▶ YOUR GOAL
From the data underneath, reproduce exactly the stretch that begins at the line with "<= dbuflen st'." and ends after the line with "change (encode_header (with_payload".

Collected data

........

(** X15: every result has index, length and id lists of one common length, at
    most [to], and a flag that is 0 or 1. *)
Theorem result_lists_agree (s : list byte) (from to by_ DEBUG : Z) (r : result) :
  do_ldc_ad2cp_in_file (Some s) from to by_ DEBUG = Ok r ->
  length (index r) = length (length_ r)
  /\ length (length_ r) = length (id_ r)
  /\ Z.of_nat (length (index r)) <= to
  /\ (brokenEnd r = 0 \/ brokenEnd r = 1).
Proof.
  unfold do_ldc_ad2cp_in_file. intros H.
  destruct (from <? 0); [discriminate|].
  destruct (to <? 0) eqn:E2; [discriminate|].
  destruct (by_ <? 0); [discriminate|].
  destruct (sync_locate s 0) as [[s1 c0] | |]; try discriminate.
  cbn [bind] in H. unfold omap in H.
  destruct (scan_loop _ _) as [st' | |] eqn:EL; try discriminate.
  cbn [bind] in H. injection H as <-.
  apply scan_loop_invariants in EL;
    [| apply initial_state_full | left; reflexivity].
  destruct EL as (L1 & L2 & Hflag & Hchunk).
  cbn [initial_state chunk Nat.add] in Hchunk.
  assert (Hto : Z.of_nat (Z.to_nat (to_uint to)) <= to).
  { pose proof (to_uint_range to). unfold to_uint in *.
    pose proof (Z.mod_le to (2 ^ 32)). lia. }
  unfold export. cbn [index length_ id_ brokenEnd].
  rewrite !length_map, !length_firstn, <- L2, <- L1.
  repeat split; auto. lia.
Qed.

Lemma result_lists_agree_witness :
  length (index (mk_result [10] [4] [21] 0))
  = length (length_ (mk_result [10] [4] [21] 0))
  /\ length (length_ (mk_result [10] [4] [21] 0))
     = length (id_ (mk_result [10] [4] [21] 0))
  /\ Z.of_nat (length (index (mk_result [10] [4] [21] 0))) <= 2
  /\ (brokenEnd (mk_result [10] [4] [21] 0) = 0
      \/ brokenEnd (mk_result [10] [4] [21] 0) = 1).
Proof.
  apply (result_lists_agree truncated_stream 1 2 1 0).
  vm_compute. reflexivity.
Defined.

(** A result for a file of fewer than 2^31 bytes lists the frames the
    file holds after the bytes before the first SYNC. *)
Lemma do_ldc_returns_frames (s : list byte) (from to by_ DEBUG : Z) (r : result) :
  Z.of_nat (length s) < 2 ^ 31 ->
  do_ldc_ad2cp_in_file (Some s) from to by_ DEBUG = Ok r ->
  exists (p : list byte) (fs : list frame) (tail : list byte),
    s = p ++ encode_frames fs ++ tail
    /\ Forall (fun b => b <> SYNC) p
    /\ Forall wf_frame fs
    /\ Z.of_nat (length fs) <= to
    /\ index r = payload_starts (Z.of_nat (length p)) fs
    /\ length_ r = payload_lengths fs
    /\ id_ r = ids fs.
Proof.
  intros Hlen H. unfold do_ldc_ad2cp_in_file in H.
  destruct (from <? 0); [discriminate|].
  destruct (to <? 0) eqn:E2; [discriminate|].
  destruct (by_ <? 0); [discriminate|].
  destruct (sync_locate s 0) as [[s1 c0] | |] eqn:ES; try discriminate.
  cbn [bind] in H. unfold omap in H.
  destruct (scan_loop _ _) as [st' | |] eqn:EL; try discriminate.
  cbn [bind] in H. injection H as <-.
  apply sync_locate_inv in ES; [|lia].
  destruct ES as (p & t & Hs & Hs1 & Hp & Hc0).
  assert (Hlen' : Z.of_nat (length p) + Z.of_nat (length s1) < 2 ^ 31).
  { rewrite Hs, length_app in Hlen. lia. }
  rewrite Z.add_0_l, to_uint_small in Hc0 by lia. subst c0.
  apply scan_loop_inv in EL;
    [| apply initial_state_full | cbn [initial_state fp]; lia].
  destruct EL as (fs & tail & Hwf & Hfp & Hn & Hi & Hl & Hd).
  cbn [initial_state fp index_buf length_buf id_buf cindex app] in Hfp, Hi, Hl, Hd.
  destruct (offsets_no_wrap fs (Z.of_nat (length p))) as [Ho Hz]; [lia | exact Hwf | |].
  { rewrite Hfp, length_app in Hlen'. lia. }
  rewrite Ho in Hi. rewrite Hz in Hl. rewrite ids_to_int in Hd.
  exists p, fs, tail. repeat split; auto.
  - rewrite Hs, Hfp. reflexivity.
  - pose proof (to_uint_range to). unfold to_uint in *.
    pose proof (Z.mod_le to (2 ^ 32)). lia.
Qed.

(** X16: every result for a file of fewer than 2^31 bytes is read off frames
    that are in the file: after the bytes before the first SYNC the file
    holds well-formed frames, at most [to] of them are listed, and the
    result gives the position of each payload, its length and its id. *)
Theorem records_are_frames_of_the_file (s : list byte) (from to by_ DEBUG : Z)
    (r : result) :
  Z.of_nat (length s) < 2 ^ 31 ->
  do_ldc_ad2cp_in_file (Some s) from to by_ DEBUG = Ok r ->
  exists (p : list byte) (fs : list frame) (tail : list byte),
    s = p ++ encode_frames fs ++ tail
    /\ Forall (fun b => b <> SYNC) p
    /\ Forall wf_frame fs
    /\ Z.of_nat (length fs) <= to
    /\ index r = payload_starts (Z.of_nat (length p)) fs
    /\ length_ r = payload_lengths fs
    /\ id_ r = ids fs.
Proof.
  apply do_ldc_returns_frames.
Qed.

Lemma records_are_frames_of_the_file_witness :
  exists (p : list byte) (fs : list frame) (tail : list byte),
    truncated_stream = p ++ encode_frames fs ++ tail
    /\ Forall (fun b => b <> SYNC) p
    /\ Forall wf_frame fs
    /\ Z.of_nat (length fs) <= 2
    /\ index (mk_result [10] [4] [21] 0) = payload_starts (Z.of_nat (length p)) fs
    /\ length_ (mk_result [10] [4] [21] 0) = payload_lengths fs
    /\ id_ (mk_result [10] [4] [21] 0) = ids fs.
Proof.
  apply (records_are_frames_of_the_file truncated_stream 1 2 1 0).
  - vm_compute. reflexivity.
  - vm_compute. reflexivity.
Defined.

Lemma payload_starts_within (fs : list frame) : forall (c : Z) (i : nat) (o l : Z),
  Forall wf_frame fs ->
  nth_error (payload_starts c fs) i = Some o ->
  nth_error (payload_lengths fs) i = Some l ->
  0 <= l /\ c + 10 <= o /\ o + l <= c + Z.of_nat (length (encode_frames fs)).
Proof.
  induction fs as [|f fs IH]; intros c i o l Hwf Ho Hl.
  - destruct i; discriminate.
  - inversion Hwf as [|? ? Hwf1 Hwf2]; subst.
    rewrite encode_frames_cons, length_app, Nat2Z.inj_add, (encode_frame_length f Hwf1).
    pose proof (size_value_range (fr_size f)) as Hs.
    assert (Hh : 10 <= ub (header_size_byte (fr_size f)))
      by (destruct (header_size_10_or_12 (fr_size f)); lia).
    cbn [payload_starts payload_lengths map] in Ho, Hl.
    fold (payload_lengths fs) in Hl.
    destruct i as [|i]; cbn [nth_error] in Ho, Hl.
    + injection Ho as <-. injection Hl as <-. lia.
    + destruct (IH _ i o l Hwf2 Ho Hl) as (A & B & C). lia.
Qed.

(** X17: in a result for a file of fewer than 2^31 bytes every record lies
    inside the file: its offset is at least 10 and offset plus length is
    at most the file size. *)
Theorem records_lie_within_file (s : list byte) (from to by_ DEBUG : Z) (r : result)
    (i : nat) (o l : Z) :
  Z.of_nat (length s) < 2 ^ 31 ->
  do_ldc_ad2cp_in_file (Some s) from to by_ DEBUG = Ok r ->
  nth_error (index r) i = Some o ->
  nth_error (length_ r) i = Some l ->
  0 <= l /\ 10 <= o /\ o + l <= Z.of_nat (length s).
Proof.
  intros Hlen H Ho Hl.
  destruct (do_ldc_returns_frames s from to by_ DEBUG r Hlen H)
    as (p & fs & tail & Hs & _ & Hwf & _ & Hi & Hz & _).
  rewrite Hi in Ho. rewrite Hz in Hl.
  destruct (payload_starts_within fs _ i o l Hwf Ho Hl) as (A & B & C).
  rewrite Hs, !length_app. lia.
Qed.

Lemma records_lie_within_file_witness :
  0 <= 4 /\ 10 <= 10 /\ 10 + 4 <= Z.of_nat (length truncated_stream).
Proof.
  apply (records_lie_within_file truncated_stream 1 2 1 0
           (mk_result [10] [4] [21] 0) 0 10 4).
  - vm_compute. reflexivity.
  - vm_compute. reflexivity.
  - reflexivity.
  - reflexivity.
Defined.

(** ** The payload buffer *)










(** X19: A pass that reaches the end of the loop body has read a header and
    the payload after it, and never shrinks [dbuf]: the new [dbuflen] is
    the larger of the old one and the payload length, it is the length
    of the buffer, and the buffer holds that payload followed by what the
    old buffer held after that many bytes. *)
Theorem dbuf_never_shrinks (st st' : state) :
  Z.of_nat (length (dbuf st)) = dbuflen st ->
  scan_body st = Ok (Continue st') ->
  exists f,
    fp st = encode_header f ++ fr_payload f ++ fp st'
    /\ dbuf st' = fr_payload f ++ skipn (length (fr_payload f)) (dbuf st)
    /\ dbuflen st' = Z.max (dbuflen st) (Z.of_nat (length (fr_payload f)))
    /\ Z.of_nat (length (dbuf st')) = dbuflen st'
    /\ dbuflen st <= dbuflen st'.
Proof.
  intros Hinv H. unfold scan_body in H.
  destruct (read_header (fp st)) as [[h fp1] | |] eqn:EH; try discriminate.
  cbn [bind] in H.
  destruct (read_header_inv _ _ _ EH) as (f0 & _ & Hfp & _).
  destruct (fread (data_size h) fp1) as [got fp2] eqn:EF.
  destruct (fread_split _ _ _ _ EF) as [Hfp1 _].
  destruct (_ <? Z.of_nat (length got)) eqn:Eroom; [discriminate|].
  destruct (Z.of_nat (length got) =? data_size h) eqn:Eall;
    cbn [negb] in H; [|discriminate].
  destruct (cs _ _) as [c | |]; try discriminate.
  cbn [bind] in H. injection H as <-. cbn [dbuflen dbuf fp].
  apply Z.eqb_eq in Eall. apply Z.ltb_ge in Eroom.
  rewrite <- Eall in *.
  assert (Hlen : Z.of_nat (length (got ++ skipn (length got) (dbuf st)))
                 = Z.max (dbuflen st) (Z.of_nat (length got))).
  { rewrite length_app, length_skipn. lia. }
  assert (Hmod : to_uint (Z.of_nat (length got)) <= Z.of_nat (length got)).
  { unfold to_uint. apply Z.mod_le; lia. }
  assert (Hnew : (if dbuflen st <? Z.of_nat (length got)
                  then to_uint (Z.of_nat (length got)) else dbuflen st)
                 = Z.max (dbuflen st) (Z.of_nat (length got))).
  { destruct (dbuflen st <? Z.of_nat (length got)) eqn:E; lia. }
  exists (with_payload f0 got). cbn [with_payload fr_payload].
  change (encode_header (with_payload f0 got)) with (encode_header f0).
  rewrite Hnew, Hlen.
  split; [rewrite Hfp, Hfp1; reflexivity|].
  split; [reflexivity|]. split; [reflexivity|]. split; [reflexivity|]. lia.
Qed.

Lemma dbuf_never_shrinks_witness :
  exists f,
    fp (initial_state (encode_frame frame_10002 ++ [xa5]) 0)
    = encode_header f ++ fr_payload f ++ [xa5]
    /\ dbuf (after_frame (initial_state (encode_frame frame_10002 ++ [xa5]) 0)
               frame_10002 [xa5] 46476)
       = fr_payload f ++ skipn (length (fr_payload f)) (repeat x00 (Z.to_nat 10000))
    /\ dbuflen (after_frame (initial_state (encode_frame frame_10002 ++ [xa5]) 0)
                  frame_10002 [xa5] 46476)
       = Z.max 10000 (Z.of_nat (length (fr_payload f))).
Proof.
  destruct (dbuf_never_shrinks
              (initial_state (encode_frame frame_10002 ++ [xa5]) 0)
              (after_frame (initial_state (encode_frame frame_10002 ++ [xa5]) 0)
                 frame_10002 [xa5] 46476))
    as (f & H1 & H2 & H3 & _).
  - vm_compute. reflexivity.
  - vm_compute. reflexivity.
  - exists f. split; [exact H1|]. split; [exact H2 | exact H3].
Defined.

(** ** Raising the limit *)

Lemma scan_loop_split (n m : nat) : forall st st1,
  bufs_full st ->
  scan_loop n st = Ok st1 ->
  scan_loop (n + m) st = Ok st1
  \/ (bufs_full st1 /\ scan_loop (n + m) st = scan_loop m st1).
Proof.
  induction n as [|n IH]; intros st st1 Hfull H.
  - injection H as <-. right. auto.
  - cbn [scan_loop Nat.add] in *.
    destruct (scan_body st) as [[st' | st'] | |] eqn:EB; try discriminate;
      cbn [bind] in *.
    + apply IH; [|exact H]. apply (scan_body_continue_full st st' Hfull EB).
    + left. exact H.
Qed.

(** X20: when two calls on the same file with limits [to <= to'] both return,
    the result for [to'] starts with the records of the result for [to],
    and its flag is 1 when that of [to] is. *)
Theorem raising_limit_extends_result (s : list byte) (from to to' by_ DEBUG : Z)
    (r r' : result) :
  to <= to' < 2 ^ 32 ->
  do_ldc_ad2cp_in_file (Some s) from to by_ DEBUG = Ok r ->
  do_ldc_ad2cp_in_file (Some s) from to' by_ DEBUG = Ok r' ->
  (exists mi ml md,
     index r' = index r ++ mi
     /\ length_ r' = length_ r ++ ml
     /\ id_ r' = id_ r ++ md)
  /\ (brokenEnd r = 1 -> brokenEnd r' = 1).
Proof.
  intros Hto H H'. unfold do_ldc_ad2cp_in_file in H, H'.
  destruct (from <? 0); [discriminate|].
  destruct (to <? 0) eqn:E2; [discriminate|].
  destruct (to' <? 0) eqn:E2'; [discriminate|].
  destruct (by_ <? 0); [discriminate|].
  destruct (sync_locate s 0) as [[s1 c0] | |]; try discriminate.
  cbn [bind] in H, H'. unfold omap in H, H'.
  rewrite !to_uint_small in * by lia.
  destruct (scan_loop (Z.to_nat to) _) as [st1 | |] eqn:EL; try discriminate.
  destruct (scan_loop (Z.to_nat to') _) as [st2 | |] eqn:EL'; try discriminate.
  cbn [bind] in H, H'. injection H as <-. injection H' as <-.
  replace (Z.to_nat to') with (Z.to_nat to + (Z.to_nat to' - Z.to_nat to))%nat
    in EL' by lia.
  destruct (scan_loop_split (Z.to_nat to) (Z.to_nat to' - Z.to_nat to) _ st1
              (initial_state_full s1 c0) EL) as [Hsame | [Hfull1 Hmore]].
  - rewrite Hsame in EL'. injection EL' as <-. split; [|auto].
    exists [], [], []. rewrite !app_nil_r. auto.
  - rewrite Hmore in EL'.
    destruct (scan_loop_extends _ st1 st2 Hfull1 EL') as [Hext Hflag].
    split; [exact Hext | exact Hflag].
Qed.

........

▶ RESULT
    /\ dbuflen st <= dbuflen st'.
Proof.
  intros Hinv H. unfold scan_body in H.
  destruct (read_header (fp st)) as [[h fp1] | |] eqn:EH; try discriminate.
  cbn [bind] in H.
  destruct (read_header_inv _ _ _ EH) as (f0 & _ & Hfp & _).
  destruct (fread (data_size h) fp1) as [got fp2] eqn:EF.
  destruct (fread_split _ _ _ _ EF) as [Hfp1 _].
  destruct (_ <? Z.of_nat (length got)) eqn:Eroom; [discriminate|].
  destruct (Z.of_nat (length got) =? data_size h) eqn:Eall;
    cbn [negb] in H; [|discriminate].
  destruct (cs _ _) as [c | |]; try discriminate.
  cbn [bind] in H. injection H as <-. cbn [dbuflen dbuf fp].
  apply Z.eqb_eq in Eall. apply Z.ltb_ge in Eroom.
  rewrite <- Eall in *.
  assert (Hlen : Z.of_nat (length (got ++ skipn (length got) (dbuf st)))
                 = Z.max (dbuflen st) (Z.of_nat (length got))).
  { rewrite length_app, length_skipn. lia. }
  assert (Hmod : to_uint (Z.of_nat (length got)) <= Z.of_nat (length got)).
  { unfold to_uint. apply Z.mod_le; lia. }
  assert (Hnew : (if dbuflen st <? Z.of_nat (length got)
                  then to_uint (Z.of_nat (length got)) else dbuflen st)
                 = Z.max (dbuflen st) (Z.of_nat (length got))).
  { destruct (dbuflen st <? Z.of_nat (length got)) eqn:E; lia. }
  exists (with_payload f0 got). cbn [with_payload fr_payload].
  change (encode_header (with_payload f0 got)) with (encode_header f0).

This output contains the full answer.